Acompanhado pela imprensa do mundo inteiro, o affaire serviu de
publicidade ao Mediapart, que viu aumentar vertiginosamente o número de
assinantes, ávidos por poderem ler a íntegra das matérias exclusivas
oferecidas aos leitores dia após dia. Atualmente, dos 25 jornalistas que
fazem o Mediapart, cerca de 15 trabalham somente na cobertura do affaire.
O caso Bettencourt sacode a République há vários dias. Os jornais franceses
não falam de outra coisa, as revistas semanais disputam quem vai dar o
melhor furo e a televisão segue todos os fatos diariamente.

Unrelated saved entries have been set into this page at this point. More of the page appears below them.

(** The connection is accepted, and then the packets are passed on. *)
Lemma accepted l pending : find id l = Some (relayed S5CONNS_WAITING_CONNECT_RESULT false pending) ->
  let l' := socks_step env (I_complete_connect_request id S5LCR_SUCCESS) l in
  l_out l' = l_out l ++ [E_CONNECTION_ACCEPTED id] /\ l_faults l' = l_faults l /\ l_async_task l' = true /\
  l_conns_with_pending_udp l' = l_conns_with_pending_udp l ++ [id] /\ find id l' = Some (relayed S5CONNS_ESTABLISHED false pending).
Proof.
  intros Hc. cbn [socks_step]. unfold socks5_listener_complete_connect_request. rewrite Hc. cbn [relayed k_state k_id].
  rewrite !bool_decide_eq_true_2 by done. unfold find in *. unfold complete_udp_connection, set_state. cbn [k_proto k_id].
  replace (IPPROTO_UDP =? IPPROTO_TCP) with false by done. rewrite !bool_decide_eq_true_2 by done.
  rewrite raise_quietly by done. rewrite (update_there key _ l _ Hc).
  erewrite update_there; [|cbn; by apply lookup_insert_eq]. cbn. by rewrite lookup_insert_eq.
Qed.

Lemma passed_on l pending : find id l = Some (relayed S5CONNS_ESTABLISHED false pending) -> l_async_task l = true ->
  l_conns_with_pending_udp l = [id] -> (forall n, 0 <= se_read_result env n) ->
  let l' := socks_step env I_async l in
  l_out l' = l_out l ++ map (E_READ id) pending /\ l_faults l' = l_faults l /\ find id l' = Some (relayed S5CONNS_ESTABLISHED false []).
Proof.
  intros Hc Ha Hp Hres. cbn [socks_step]. rewrite Ha. unfold send_pending_udp_data. rewrite Hp. cbn [fold_left]. unfold send_pending, find in *.
  cbn [l_connections]. change (l_connections (l <| l_async_task := false |> <| l_conns_with_pending_udp := [] |>)) with (l_connections l).
  rewrite Hc. erewrite update_there by exact Hc. cbn [relayed k_id k_pending_udp_packets]. rewrite send_packets_quietly by done.
  cbn. by rewrite lookup_insert_eq.
Qed.
End Packets.

(** C17. The packets of a UDP client are delivered in order: the first one to a new address
    asks for a connection, those that come before the answer wait, and when the connection is
    accepted all of them are passed on; nothing else is reported and nothing goes wrong. *)
Theorem packets_wait_for_answer `{Lib : SocketAddressLib} env relay src dst data more l :
  address_ok (TA_address dst) -> (forall e, se_closes env e = []) -> (forall n, 0 <= se_read_result env n) ->
  l_connections l !! relay <> None -> l_udp_relays l !! relay <> None -> l_conns_with_pending_udp l = [] ->
  find (se_new_id env) l = None -> lookup_address (mkPair src (TA_address dst)) (relay_table relay l) = None ->
  let id := se_new_id env in
  let receive l data := socks_step env (I_udp relay (UDP_read (packet_put dst data) src)) l in
  let l' := socks_step env I_async (socks_step env (I_complete_connect_request id S5LCR_SUCCESS) (fold_left receive (data :: more) l)) in
  l_out l' = l_out l ++ [E_CONNECT_REQUEST id IPPROTO_UDP src (TA_address dst) []; E_CONNECTION_ACCEPTED id] ++
    map (E_READ id) (data :: more) /\
  l_faults l' = l_faults l /\ find id l' = Some (relayed env relay src dst S5CONNS_ESTABLISHED false []).
Proof.
  intros Hdst Hquiet Hres Hc Hr Hp Hid Hl id receive l'. subst l'. cbn [fold_left]. set (l1 := fold_left receive more (receive l data)).
  assert (relaying env relay src dst l l1 (data :: more)) as [Ho Hf Hc1 _ _ Hp1].
  { refine (receive_all env relay src dst Hdst more l (receive l data) [data] _). by apply receive_first. }
  destruct (accepted env relay src dst Hquiet l1 (data :: more) Hc1) as (Ho2 & Hf2 & Ha2 & Hp2 & Hc2). rewrite Hp1, Hp in Hp2.
  destruct (passed_on env relay src dst Hquiet _ _ Hc2 Ha2 Hp2 Hres) as (Ho3 & Hf3 & Hc3). subst id.
  rewrite Ho3, Ho2, Ho, Hf3, Hf2, <- !app_assoc. done.
Qed.
Lemma least_loaded_spec env us : forall best u, least_loaded env best us = Some u ->
  (u ∈ us \/ best = Some u) /\
  (forall v, v ∈ us \/ best = Some v -> xe_connections_num env u <= xe_connections_num env v).
Proof.
  induction us as [|x us IH]; intros best u Hu; cbn in Hu.
  - subst best. split; [by right|]. intros v [Hv|[= <-]]; [by apply not_elem_of_nil in Hv|lia].
  - apply IH in Hu as [Hin Hmin]. set (best' := match best with Some b => _ | None => _ end) in *.
    assert (best' = Some x \/ best' = best /\ best <> None) as Hb by (subst best'; destruct best as [b|]; [case_match|]; auto).
    split.
    + destruct Hin as [Hin|Hin]; [left; by apply list_elem_of_further|]. destruct Hb as [Hb|[Hb _]]; rewrite Hb in Hin; simplify_eq; [left|by right].
      apply list_elem_of_here.
    + assert (xe_connections_num env u <= xe_connections_num env x /\ forall b, best = Some b -> xe_connections_num env u <= xe_connections_num env b) as [Hx Hbest].
      { subst best'. destruct best as [b|]; [|split; [apply Hmin; by right|done]].
        destruct (Z.ltb_spec (xe_connections_num env x) (xe_connections_num env b)).
        - pose proof (Hmin x (or_intror eq_refl)). split; [lia|]. intros ? [= <-]. lia.
        - pose proof (Hmin b (or_intror eq_refl)). split; [lia|]. intros ? [= <-]. lia. }
      intros v [Hv|Hv]; [|by apply Hbest]. apply elem_of_cons in Hv as [->|Hv]; [done|]. apply Hmin. by left.
Qed.

Lemma least_loaded_some env us : forall best, best <> None \/ us <> [] -> least_loaded env best us <> None.
Proof.
  induction us as [|x us IH]; intros best Hb; cbn; [by destruct Hb|]. apply IH. left. by destruct best as [b|]; [case_match|].
Qed.
Record H2Env := mkH2Env {
  he_depth : nat;
  he_nghttp2 : nat -> NgCall -> NgAnswer;
  he_want_write : nat -> bool;
  he_stream : Z -> option bool;
  he_remote_window : Z -> Z;
  he_local_window : Z -> Z;
  he_evbuffer_add : bool;
  he_kh_put : Z;
  he_session_init : bool;
  he_read : nat -> ReadAnswer;
  he_write : nat -> bool * bool;
  he_socket_room : Z;
  he_alpn : text;
  he_handed_off : option bool;
  he_socket_create : bool;
  he_make_ssl : bool;
  he_connect : bool;
  he_order : list Z;
  he_order_udp : list Z;
  he_order_streams : list Z;
  he_buf : E;
  he_make_buffer : Z -> B;
  he_buffer_init : bool;
  he_to_integer : text -> option Z;
  he_authority : TunnelAddress -> text;
  he_user_agent : text -> text;
  he_credentials : text;
  he_now : Z;
  he_health_check_timeout : Z;
  he_timeout : Z;
}.

Context (env : H2Env).
Implicit Types (h : Http2Upstream) (id : Z).

Definition emit (o : H2Out) h : Http2Upstream := h <| h_out := h_out h ++ [o] |>.
Definition raise (e : ServerEvent) : Http2Upstream -> Http2Upstream := emit (P_event e).
Definition fault (what : string) h : Http2Upstream := h <| h_faults := h_faults h ++ [what] |>.
Definition now_at h : nat := length (h_out h).

Definition set_connection id (c : TcpConnection) h : Http2Upstream := h <| h_tcp_connections := <[id := c]> (h_tcp_connections h) |>.
Definition update_connection id (f : TcpConnection -> TcpConnection) h : Http2Upstream :=
  match h_tcp_connections h !! id with Some c => set_connection id (f c) h | None => h end.
Definition conn_ids h : list Z := in_table_order (he_order env) (map fst (map_to_list (h_tcp_connections h))).
Definition for_ids (xs : list Z) (f : Z -> Http2Upstream -> Http2Upstream) h : Http2Upstream := fold_left (fun h x => f x h) xs h.

(** ** The session *)

Section Session.
Context (ng : NgCall -> Http2Upstream -> Z * Http2Upstream).

(** The code dereferences the pointer to the session. *)
Definition need_session h : Http2Upstream := if h_session h then h else fault "no session" h.
Definition stream_of (stream_id : Z) h : option HttpStream := streams ← h_streams h; streams !! stream_id.
Definition put_stream (stream_id : Z) (s : HttpStream) h : Http2Upstream :=
  match h_streams h with Some streams => h <| h_streams := Some (<[stream_id := s]> streams) |> | None => fault "no session" h end.
Definition drop_stream (stream_id : Z) h : Http2Upstream :=
  match h_streams h with Some streams => h <| h_streams := Some (delete stream_id streams) |> | None => fault "no session" h end.

Definition new_stream : HttpStream := mkStream no_headers None.

Definition http_session_send_settings h : Z * Http2Upstream :=
  let h := need_session h in
  let '(r, h) := ng NG_submit_settings h in
  if negb (r =? 0) then (r, h)
  else
    let '(r, h) := ng (NG_set_local_window_size 0 SESSION_LOCAL_WINDOW_SIZE) h in
    if negb (r =? 0) then (r, h) else ng NG_session_send h.

Definition http2_session_send_headers (stream_id : Z) (headers : HttpHeaders) h : Z * Http2Upstream :=
  let h := need_session h in
  let h := if bool_decide (hd_method headers = []) then h
           else match stream_of stream_id h with Some _ => h | None => put_stream stream_id new_stream h end in
  let '(_, h) := ng (NG_submit_headers stream_id headers) h in
  ng NG_session_send h.

Definition data_source_add (stream_id : Z) (s : HttpStream) (data : list Z) (eof : bool) h : Z * Http2Upstream :=
  let source := default (mkDataSource [] false false) (hs_data_source s) in
  let source := source <| ds_has_eof := ds_has_eof source || eof |> in
  if he_evbuffer_add env
  then (0, put_stream stream_id (s <| hs_data_source := Some (source <| ds_buf := ds_buf source ++ data |>) |>) h)
  else (-1, put_stream stream_id (s <| hs_data_source := Some source |>) h).

Definition data_source_schedule_send (stream_id : Z) h : Z * Http2Upstream :=
  match stream_of stream_id h with
  | Some s =>
      match hs_data_source s with
      | Some source =>
          if ds_scheduled source then
            match he_stream env stream_id with
            | None => (NGHTTP2_ERR_INVALID_STREAM_STATE, h)
            | Some deferred => if deferred then ng (NG_resume_data stream_id) h else (0, h)
            end
          else
            let '(rv, h) := ng (NG_submit_data stream_id) h in
            (rv, match stream_of stream_id h with
                 | Some s => put_stream stream_id (s <| hs_data_source := (fun source => source <| ds_scheduled := true |>) <$> hs_data_source s |>) h
                 | None => fault "no stream" h
                 end)
      | None => (0, fault "no data source" h)
      end
  | None => (0, fault "no stream" h)
  end.
Section Steps.
Context {E B : Type} `{DataBuffer E B} `{SocketAddressLib} (env : H2Env (E := E) (B := B)) (Htame : tame env).
Implicit Types (h : Http2Upstream (B := B)) (id s : Z).

Abbreviation ng := (nghttp2 env (he_depth env)).

Ltac same := apply calm_unchanged; try done; try (by left); (by eexists; first [reflexivity|symmetry; apply app_nil_r]).

Lemma ng_quiet c h : (forall data, c <> NG_mem_recv data) -> quietly h (snd (ng c h)).
Proof. by apply quietly_nghttp2. Qed.

(** A request for a stream. *)
Lemma request_stream dst app h : http2_wf h -> roomy h -> let '(r, h') := send_connect_request env ng dst app h in
  http2_wf h' /\ forgets_none h h' /\ (forall id, h_tcp_connections h !! id = None -> h_tcp_connections h' !! id = None) /\
  narrows (h_udp_mux h) (h_udp_mux h') /\ (forall s, r = Some s -> h_session h' = true /\ spare s h').
Proof.
  intros Hw Hroom. unfold send_connect_request. destruct (h_session h) eqn:Es; cbn [negb]; [|done]. destruct Hw as (Hs & Hin & Hcl).
  destruct (next_stream h Hs Hroom) as [Hs1 Hsp]. pose proof (so_next _ Hs) as Hn. unfold roomy in Hroom.
  change UINT32_MAX with (2 ^ 32 - 1) in *. rewrite (uwrap_id 64), (uwrap_id 32) by (unfold in_width; lia). cbv zeta. set (h1 := h <| h_next_stream_id := _ |>) in *.
  pose proof (quietly_send_headers ng ng_quiet (h_next_stream_id h) (make_http_connect_request env dst app) h1) as Hq.
  destruct (http2_session_send_headers _ _ _ h1) as [r h2]. cbn [snd] in Hq. assert (calm h1 h2) as Hc by (apply Hq; cbn; unfold deferred; cbn; congruence).
  destruct (lively_keeps h1 h2 (calm_lively _ _ Hc)) as [Hw2 Hf2]; [done|]. split_and!; [done| | |exact (calm_udp _ _ Hc)|].
  - destruct Hf2 as (outs & Eo & R). by exists outs.
  - intros id Hid. destruct (h_tcp_connections h2 !! id) as [c|] eqn:E2; [|done]. destruct (calm_tcp _ _ Hc id c E2) as (c1 & E1 & _). cbn in E1. congruence.
  - intros s Hs2. destruct (r =? 0); [|done]. injection Hs2 as <-. split; [by rewrite (calm_session _ _ Hc)|by eapply calm_spare].
Qed.

(** *** The end of the session *)

Lemma calm_gone h h' id : calm h h' -> h_tcp_connections h !! id = None -> h_tcp_connections h' !! id = None.
Proof.
  intros Hc Hid. destruct (h_tcp_connections h' !! id) as [c'|] eqn:E'; [|done]. destruct (calm_tcp _ _ Hc id c' E') as (c & E1 & _). congruence.
Qed.

(** The client has closed what there is with the id. *)
Definition left_alone id h : Prop := forall c, h_tcp_connections h !! id = Some c -> leaving c.

Lemma calm_left_alone h h' id : calm h h' -> left_alone id h -> left_alone id h'.
Proof. intros Hc Hl c' E'. destruct (calm_tcp _ _ Hc id c' E') as (c & E1 & _ & Hk). by apply Hk, Hl. Qed.

Lemma close_connection_leaves id h : sound h -> deferred h -> left_alone id (close_connection ng id false false h).
Proof.
  intros Hs Hd c'. unfold close_connection. destruct (UdpMux.check_connection id (h_udp_mux h)) eqn:Eu.
  - cbn. intros Hc. pose proof (so_distinct _ Hs id) as Hn. rewrite Hc in Hn. rewrite Hn in Eu; done.
  - destruct (h_tcp_connections h !! id) as [c|] eqn:Ec; [|cbn; congruence]. unfold close_tcp_connection. rewrite Ec.
    destruct (so_alive _ Hs) as [Hses|He]; [|by rewrite He in Ec]. rewrite Hses. destruct (TCF_STREAM_CLOSED c) eqn:Esc; cbn [negb].
    + unfold clean_tcp_connection_data. cbn. rewrite Ec. cbn. by rewrite lookup_delete_eq.
    + cbv zeta. set (h1 := set_connection id _ h). pose proof (quietly_reset ng ng_quiet (tc_stream_id c) NGHTTP2_CANCEL h1) as Hq.
      intros Hc'. destruct (calm_tcp _ _ (Hq Hd) id c' Hc') as (c1 & E1 & _ & Hk). apply Hk. cbn in E1. rewrite lookup_insert_eq in E1. by injection E1 as <-.
Qed.

Lemma close_all_leave xs : forall h, sound h -> deferred h -> let h' := for_ids xs (fun id => close_connection ng id false false) h in
  calm h h' /\ forall id, id ∈ xs -> left_alone id h'.
Proof.
  induction xs as [|x xs IH]; intros h Hs Hd; [split; [done|]; intros id Hid; by apply not_elem_of_nil in Hid|]. cbn.
  pose proof (close_connection_leaves x h Hs Hd) as Hx. pose proof (lively_close_connection ng ng_quiet x false false h (so_alive _ Hs) Hd) as Hc.
  set (h1 := close_connection ng x false false h) in *. clearbody h1.
  destruct (IH h1) as [Hc1 Hl]; [by eapply calm_sound|by eapply calm_deferred|]. split; [by transitivity h1|]. intros id [->|Hid]%elem_of_cons; [|by apply Hl].
  by eapply calm_left_alone.
Qed.

Lemma leftover_ends xs id s : forall h, agree h -> apart h -> covered h -> left_alone id h -> s ∈ xs ->
  (forall c, h_tcp_connections h !! id = Some c -> tc_stream_id c = s) ->
  h_tcp_connections (for_ids xs (fun s => close_stream (stream_processed env) s HTTP_SESSION_INVALID_STATE_ERROR) h) !! id = None.
Proof.
  assert (forall xs h, calm h (for_ids xs (fun s => close_stream (stream_processed env) s HTTP_SESSION_INVALID_STATE_ERROR) h)) as Hall.
  { intros ys h. apply calm_for_ids. intros. apply calm_close_stream. }
  induction xs as [|x xs IH]; intros h Ha Hap Hcov Hl Hin Hst; [by apply not_elem_of_nil in Hin|]. cbn. fold (for_ids xs (fun s => close_stream (stream_processed env) s HTTP_SESSION_INVALID_STATE_ERROR)).
  pose proof (calm_close_stream env x HTTP_SESSION_INVALID_STATE_ERROR h) as Hc. destruct (decide (x = s)) as [->|Hne].
  - apply (calm_gone _ _ id (Hall xs _)). destruct (h_tcp_connections (close_stream _ s _ h) !! id) as [c'|] eqn:E'; [|done]. exfalso.
    destruct (calm_tcp _ _ Hc id c' E') as (c & E1 & Es & Hk). destruct (Hk (Hl c E1)) as [_ Hopen]. specialize (Hst c E1).
    assert (stream_of s h <> None) as Hknown by (rewrite <- Hst; apply (Hcov id c E1), Hl, E1).
    revert E'. unfold close_stream. destruct (stream_of s h); [|done]. intros E'.
    assert (h_tcp_connections (stream_processed env s HTTP_SESSION_INVALID_STATE_ERROR h) !! id = Some c') as E2
      by (revert E'; unfold drop_stream; by destruct (h_streams _)).
    pose proof (stream_processed_closed env s _ h id c' Ha Hap E2 ltac:(congruence)). congruence.
  - apply elem_of_cons in Hin as [->|Hin]; [done|]. apply IH; [by apply (calm_agree _ _ Hc)|by eapply calm_apart|by apply (calm_covered _ _ Hc)|
      by eapply calm_left_alone|done|]. intros c' E'. destruct (calm_tcp _ _ Hc id c' E') as (c & E1 & -> & _). by apply Hst.
Qed.

Lemma session_close_ends h : deferred h -> agree h -> apart h -> covered h -> (forall id, left_alone id h) ->
  exists h', http2_session_close env ng (stream_processed env) h = h' <| h_streams := None |> /\ calm h h' /\ h_tcp_connections h' = ∅.
Proof.
  intros Hd Ha Hap Hcov Hl. unfold http2_session_close. set (h1 := if (0 <? _)%nat then _ else h).
  assert (quietly h h1) as H1 by (subst h1; destruct (0 <? _)%nat; [apply calm_quietly, calm_faulted|done]). clearbody h1.
  pose proof (ng_quiet NG_terminate h1 ltac:(done)) as H2. destruct (ng NG_terminate h1) as [r2 h2]. cbn [snd] in H2.
  pose proof (ng_quiet NG_session_send h2 ltac:(done)) as H3. destruct (ng NG_session_send h2) as [r3 h3]. cbn [snd] in H3.
  assert (calm h h3) as Hc by (apply (transitivity H1 (transitivity H2 H3)), Hd). clear H1 H2 H3 h1 h2 r2 r3. cbv zeta.
  set (xs := in_table_order _ _). eexists. split; [reflexivity|]. split.
  - transitivity h3; [done|]. apply calm_for_ids. intros. apply calm_close_stream.
  - apply map_empty. intros id. destruct (h_tcp_connections h3 !! id) as [c|] eqn:Ec.
    + apply (calm_agree _ _ Hc) in Ha as Ha3. apply (calm_apart _ _ Hc) in Hap as Hap3. pose proof (calm_covered _ _ Hc Ha Hap Hcov) as Hcov3.
      pose proof (calm_left_alone _ _ id Hc (Hl id)) as Hl3. apply (leftover_ends xs id (tc_stream_id c)); try done; [|congruence].
      apply in_table_order_elem. destruct (Hl3 c Ec) as [_ Hopen]. pose proof (Hcov3 id c Ec Hopen) as Hk. unfold stream_of in Hk.
      destruct (h_streams h3) as [streams|]; [|done]. cbn in *. destruct (streams !! tc_stream_id c) as [st|] eqn:Est; [|done].
      apply list_elem_of_In, in_map_iff. exists (tc_stream_id c, st). split; [done|]. by apply list_elem_of_In, elem_of_map_to_list.
    + eapply calm_gone; [|exact Ec]. apply calm_for_ids. intros. apply calm_close_stream.
Qed.
(** The loop passes on what is in the buffer, a part or all of it. *)
Lemma read_out_loop_delivers id s : stays env s -> forall fuel h c b, steady id s h -> h_tcp_connections h !! id = Some c -> tc_unread_data c = Some b -> buffer_ok b ->
  zlen (buf_contents b) <= Z.of_nat fuel -> let '(r, h') := read_out_loop env ng fuel id h in
  forall outs, h_out h' = h_out h ++ outs -> Forall polite outs -> passed id s c b h r h' outs.
Proof.
  intros Hs. induction fuel as [|fuel IH]; intros h c b Hst Hc Hb Hok Hfuel; cbn [read_out_loop]; rewrite Hc, Hb, (buf_size_spec _ _ (proj1 Hok) Hgood).
  all: destruct (TCF_READ_ENABLED c && (0 <? zlen (buf_contents b))) eqn:Eloop; [|intros outs Eo _; by apply passed_nothing].
  { exfalso. apply andb_true_iff in Eloop as [_ Hpos%Z.ltb_lt]. lia. }
  pose proof (read_turn id s c b h Hs Hst Hc Hb Hok) as Hturn. pose proof (buf_peek_spec (he_buf env) b (proj1 Hok) Hgood) as Hp.
  pose proof (fun r => drain_head b r Hok) as Hd. destruct (buf_peek (he_buf env) b) as [[err data] b1]. destruct Hp as (Hwf1 & Hcap1 & Hcont1 & -> & _). cbv zeta in Hturn |- *.
  set (h1 := set_connection id _ h) in *. pose proof (rd_result Hreader (now_at h1)) as Hr0. pose proof (rd_stops Hreader (now_at h1)) as Hstop.
  pose proof (fun Hw : reader_willing => Hw (now_at h1)) as Hwill. destruct (handle_read env ng id data h1) as [r h2].
  destruct Hturn as (Er & Hst2 & Hf2 & (o1 & Eo1 & Hq1) & c2 & Hc2 & Ecl & Eb & Een). rewrite <- Er in *. clearbody h1.
  change (h_out (emit (P_read id data r) h)) with (h_out h ++ [P_read id data r]) in Eo1. destruct (Z.ltb_spec 0 r) as [Hr|Hr].
  - unfold update_connection. rewrite Hc2, Eb. cbn [fmap option_fmap option_map]. set (b3 := buf_drain (he_buf env) r b1). set (c3 := c2 <| tc_unread_data := Some b3 |>).
    set (h3 := set_connection id c3 h2). assert (h_tcp_connections h3 !! id = Some c3) as Hc3 by (cbn; by rewrite lookup_insert_eq).
    assert (steady id s h3) as Hst3 by (apply (calm_steady id s h2 h3 c3); [by apply (calm_set id c2)|done|done]).
    destruct (calm_out _ _ (lively_read_out_loop env ng (quietly_nghttp2 env Htame depth) fuel id h3 (st_alive _ _ _ Hst3) (st_deferred _ _ _ Hst3))) as (o2 & Eo2 & _).
    specialize (IH h3 c3 b3 Hst3 Hc3 eq_refl). destruct (read_out_loop env ng fuel id h3) as [r' h']. cbn [snd] in Eo2. intros outs Eo Hpol.
    assert (outs = P_read id data r :: o1 ++ o2) as ->.
    { change (h_out h3) with (h_out h2) in Eo2. rewrite Eo2, Eo1, <- !app_assoc in Eo. by apply app_inv_head in Eo. }
    apply Forall_cons in Hpol as [Hle [_ Hpol]%Forall_app]. cbn in Hle. destruct (Hd r) as (Hok3 & Ehead & Hless); [lia|].
    destruct (IH Hok3 ltac:(unfold b3; lia) o2 Eo2 Hpol) as (-> & Hst' & Hf' & c' & b' & Hc' & Ecl' & Eb' & Hok' & Edel & Hon & Hall).
    split_and!; [done|done|transitivity h2; [done|]; by transitivity h3; [apply set_quiet|]|]. exists c', b'. split_and!; try done.
    + by rewrite Ecl'.
    + change ((taken id (P_read id data r) ++ delivered id (o1 ++ o2)) ++ buf_contents b' = buf_contents b).
      rewrite <- app_assoc, delivered_app, (delivered_none id o1 Hq1), app_nil_l, Edel. cbn. by rewrite Z.eqb_refl.
    + intros Hen Hw. apply Hall; [|done]. cbn. rewrite Een, Hen. by apply Hwill.
  - assert (r = 0) as -> by lia. intros outs Eo Hpol. change (0 <? 0) with false in Eo |- *. cbv iota in Eo |- *. assert (outs = P_read id data 0 :: o1) as -> by (rewrite Eo1, <- app_assoc in Eo; by apply app_inv_head in Eo).
    split_and!; [done|done|done|]. exists c2, b1. split_and!; [done|done|done|split; [done|by rewrite Hcap1; apply Hok]| | |].
    + rewrite <- Hcont1. change (delivered id (P_read id data 0 :: o1)) with (taken id (P_read id data 0) ++ delivered id o1). rewrite (delivered_none id o1 Hq1).
      cbn. by rewrite Z.eqb_refl.
    + intros Hen. rewrite Een, Hstop in Hen; done.
    + intros _ Hw. destruct (Hwill Hw). lia.
Qed.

Para um brasileiro, não há como não pensar no caso Collor-PC, guardadas as
devidas proporções. Sarkozy não é Collor, Woerth não é PC, mas o affaire
pode vir a prejudicar os planos de reeleição em 2012. O presidente não está
ameaçado por um impeachment, figura jurídico-constitucional inexistente na
França, mas suas chances de novo mandato podem estar sendo
definitivamente enterradas com o caso Woerth-Bettencourt, que mistura
financiamento ilegal de campanha política com acúmulo de funções
eticamente incompatíveis.

O atual ministro do Trabalho e ex-ministro do Planejamento (Budget, em
francês) é o tesoureiro do partido do presidente (UMP) desde 2003. Woerth,
cuja mulher trabalhava na empresa que administra os bens da bilionária,
teria fechado os olhos para a evasão fiscal praticada em larga escala pelos
administradores da fortuna pessoal da dona da L’Oréal. Além do mais, teria
recebido dinheiro vivo para a campanha presidencial e teria empregado a
mulher, graças a sua influência. De quebra, agraciou com uma das mais
prestigiosas condecorações da République o big boss da empresa que
administra a fortuna de Madame Bettencourt, Patrice De Maistre.

Dinheiro e pudor

O escândalo é uma mancha na imagem do presidente Sarkozy, que prometeu
em campanha um governo de transparência total, de probidade inatacável. A
cada dia, Edwy Plenel e seus jornalistas têm novas revelações incômodas
para o poder. Todos os ministros correram para socorrer Sarkozy, acusado
de ter financiado sua campanha com dinheiro doado acima dos limites
fixados na lei (apenas 7.500 euros por ano por doador). Alguns deles
optaram pelo ataque e tentam desqualificar Plenel. O atual secretário-geral
da UMP, Xavier Bertrand, criticou o site dizendo que ele utiliza "métodos
fascistas". O Mediapart entrou imediatamente com uma ação de injúria e
difamação.

"Os franceses não gostam de dinheiro, detestam especialmente o dinheiro do
vizinho e execram os ricos". Para Alain Duhamel, um dos mais antigos
comentaristas políticos da imprensa francesa (ele trabalha na televisão e no
rádio há mais de 35 anos e escreve uma crônica política semanal no
Libération), o despudor de Nicolas Sarkozy, que ele vê como um
"descomplexado do dinheiro", choca os franceses. Segundo Duhamel, na
França o dinheiro é visto, na melhor das hipóteses, como um mal necessário.
Na pior das hipóteses, como um veneno que corrompe toda a sociedade.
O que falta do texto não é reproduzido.